• Activity
Start with the first line of the data and end with the line that holds "revert successful failed w."; write out each one exactly.

• Records for processing
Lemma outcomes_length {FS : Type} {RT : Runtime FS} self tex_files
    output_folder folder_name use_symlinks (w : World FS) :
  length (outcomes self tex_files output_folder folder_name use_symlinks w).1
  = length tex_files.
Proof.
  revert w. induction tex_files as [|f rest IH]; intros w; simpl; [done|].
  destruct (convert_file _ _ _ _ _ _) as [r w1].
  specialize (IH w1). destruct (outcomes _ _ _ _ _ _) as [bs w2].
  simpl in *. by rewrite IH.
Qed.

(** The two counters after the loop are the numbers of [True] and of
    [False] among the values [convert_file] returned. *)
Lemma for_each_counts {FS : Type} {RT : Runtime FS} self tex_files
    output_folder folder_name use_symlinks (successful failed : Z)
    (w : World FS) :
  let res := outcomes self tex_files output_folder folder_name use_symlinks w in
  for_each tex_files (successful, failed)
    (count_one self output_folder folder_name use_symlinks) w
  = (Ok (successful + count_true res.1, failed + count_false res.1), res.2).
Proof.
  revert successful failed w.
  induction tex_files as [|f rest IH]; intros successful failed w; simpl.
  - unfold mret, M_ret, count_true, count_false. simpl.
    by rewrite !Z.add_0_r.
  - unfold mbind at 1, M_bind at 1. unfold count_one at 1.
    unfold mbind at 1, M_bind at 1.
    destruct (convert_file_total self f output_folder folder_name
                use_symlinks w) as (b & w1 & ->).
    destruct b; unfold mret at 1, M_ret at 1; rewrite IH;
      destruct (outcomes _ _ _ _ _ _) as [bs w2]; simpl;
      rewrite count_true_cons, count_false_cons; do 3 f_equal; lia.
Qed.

• Output below
Lemma outcomes_length {FS : Type} {RT : Runtime FS} self tex_files
    output_folder folder_name use_symlinks (w : World FS) :
  length (outcomes self tex_files output_folder folder_name use_symlinks w).1
  = length tex_files.
Proof.
  revert w. induction tex_files as [|f rest IH]; intros w; simpl; [done|].
  destruct (convert_file _ _ _ _ _ _) as [r w1].
  specialize (IH w1). destruct (outcomes _ _ _ _ _ _) as [bs w2].
  simpl in *. by rewrite IH.
Qed.

(** The two counters after the loop are the numbers of [True] and of
    [False] among the values [convert_file] returned. *)
Lemma for_each_counts {FS : Type} {RT : Runtime FS} self tex_files
    output_folder folder_name use_symlinks (successful failed : Z)
    (w : World FS) :
  let res := outcomes self tex_files output_folder folder_name use_symlinks w in
  for_each tex_files (successful, failed)
    (count_one self output_folder folder_name use_symlinks) w
  = (Ok (successful + count_true res.1, failed + count_false res.1), res.2).
Proof.
  revert successful failed w.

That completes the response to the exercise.